Le dije que era como un padre para mí, un padre que se elige allá por la adolecencia, un padre que nos inspira con su lírica y su gran ejemplo de no transar.
Insistía y porfíaba al principio en querer disuadirme y en hacerme creer que no era él, hasta que vio a mis hermanas mellizas y quiso que se las presente.
Se lo suele caracterizar como un rocker drogón, pero en mi presencia solamente consumía torta peruana tres leches y escargots, era fanático de los escargots, me acuerdo.
-Sos Heidegger y Gardel en uno-le dije y me contestó: -Ñandifruriñandifruriñandifrú.
Muy lejos de la imagen esterotipada que se ha difundido, conmigo se mostraba muy confesional. Me dijo que le gustaría abrir una casa de artículos de limpieza en Olavarría y dejar la música, que no podía sacar un crédito a su nombre porque el periodismo lo iba a volver loco. Insistió en que lo saque yo.
Rechazó mi idea de unirse a mi amada Björk, que tanto adecentó a Madonna y habría de convertir en vaguardística a Rosalía.
Dejé de verlo una punta de años hasta que me tocó llevarle a La Plata los dos ovejeros alemanes que encargó al criadero de Moreno. Los llamó "Birra" y "Mancha".
Se suele hablar de la influencia de los beatniks, de Luca y hasta de Rimbaud pero cada vez que se encontraba conmigo me decía:
-Tenés que leer la última de Murakami, chabón.
En persona solía hablar poéticamente pero con recurrencias menos crítpicas, menos elaboradas.
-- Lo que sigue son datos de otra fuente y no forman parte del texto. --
(** With [allowAllSupportedFileExtensions] on, [localPathExists] probes
    the extensions recognised for the node's language in order: at the
    first extension whose probed path exists it answers [true] and the
    node's extension mapping becomes [fromExtension] of that extension,
    every other field being kept; when no probed path exists it answers
    [false] and the node is as before.  The answer is [true] exactly when
    some probed path exists.  The probed path is [pathToCheck], which is
    the node's own file with the candidate extension only when the active
    extension occurs in [localFilePath] at its end and nowhere before. *)
Theorem localPathExists_first_match :
  forall n : DatabricksWorkspaceNotebook,
    allowAllSupportedFileExtensions E = true ->
    (forall (pre : list string) (ext : string) (post : list string),
        allLanguageFileExtensions E (_language n) = (pre ++ ext :: post)%list ->
        (forall x, In x pre -> existsSync E (pathToCheck E n x) = false) ->
        existsSync E (pathToCheck E n ext) = true ->
        localPathExists E n =
        (true, set_languageFileExtension (fromExtension E ext) n) /\
        _languageFileExtension (snd (localPathExists E n)) = Some (fromExtension E ext) /\
        _path (snd (localPathExists E n)) = _path n /\
        _object_id (snd (localPathExists E n)) = _object_id n /\
        _language (snd (localPathExists E n)) = _language n /\
        _isInitialized (snd (localPathExists E n)) = _isInitialized n /\
        _onlinePathExists (snd (localPathExists E n)) = _onlinePathExists n /\
        iconPath (snd (localPathExists E n)) = iconPath n)
    /\ ((forall x, In x (allLanguageFileExtensions E (_language n)) ->
                   existsSync E (pathToCheck E n x) = false) ->
        localPathExists E n = (false, n))
    /\ fst (localPathExists E n) =
       existsb (fun x => existsSync E (pathToCheck E n x))
               (allLanguageFileExtensions E (_language n)).
Proof.
  intros n Hall. unfold localPathExists. rewrite Hall.
  split; [|split].
  - intros pre ext post Hexts Hmiss Hhit. rewrite Hexts.
    rewrite (probe_hit n pre ext post Hmiss Hhit). repeat split.
  - intros Hmiss. apply probe_miss. exact Hmiss.
  - apply probe_result.
Qed.

(** C9.  With [allowAllSupportedFileExtensions] off, [localPathExists] is
    the existence check of the canonical [localFilePath], and the node,
    its extension mapping included, is unchanged. *)
Theorem localPathExists_canonical_only :
  forall n : DatabricksWorkspaceNotebook,
    allowAllSupportedFileExtensions E = false ->
    localPathExists E n = (existsSync E (localFilePath E n), n)
    /\ _languageFileExtension (snd (localPathExists E n)) = _languageFileExtension n.
Proof.
  intros n Hoff. unfold localPathExists. rewrite Hoff. split; reflexivity.
Qed.

Lemma localPathExists_frame (n : DatabricksWorkspaceNotebook) :
  let n' := snd (localPathExists E n) in
  _path n' = _path n /\ _object_id n' = _object_id n /\
  _language n' = _language n /\ _onlinePathExists n' = _onlinePathExists n.
Proof.
  unfold localPathExists.
  destruct (allowAllSupportedFileExtensions E).
  - apply probe_frame.
  - simpl. repeat split.
Qed.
Se moría de risa preguntándome si quería que me cuente el cuento de la buena pìpa y ofreciendome la adquisición de un piringulito. Le pregunté si realmente lo de la solitaria vaca cubana no aludía al régimen castrista, pero siempre tenía una de sus salidas con las que se escapaba por la tangente y me preguntó dónde vendían cubanitos con dulce de leche.
Recuerdo que una vuelta vino entusiasmadísimo y me pidió que le jugara todo lo que tenía al 48 en la matutina nacional y provincia, porque soñó con "il morto qui parla". Salió el 78, perdí todo mi sueldo y le reproché que por qué no le habíamos jugado al 78. Me contestó: -No lo soñé.
Vuela alto, a brillar, mi amor.
El impacto íntimo que tuvo en cada argentino su muerte se debe a una subestimación. Cada uno de nosotros se dijo "esto es increíble, justo estaba oyendo una canción de Los Redondos". Como si no estuvieramos oyendo todos los días una canción de Los Redondos...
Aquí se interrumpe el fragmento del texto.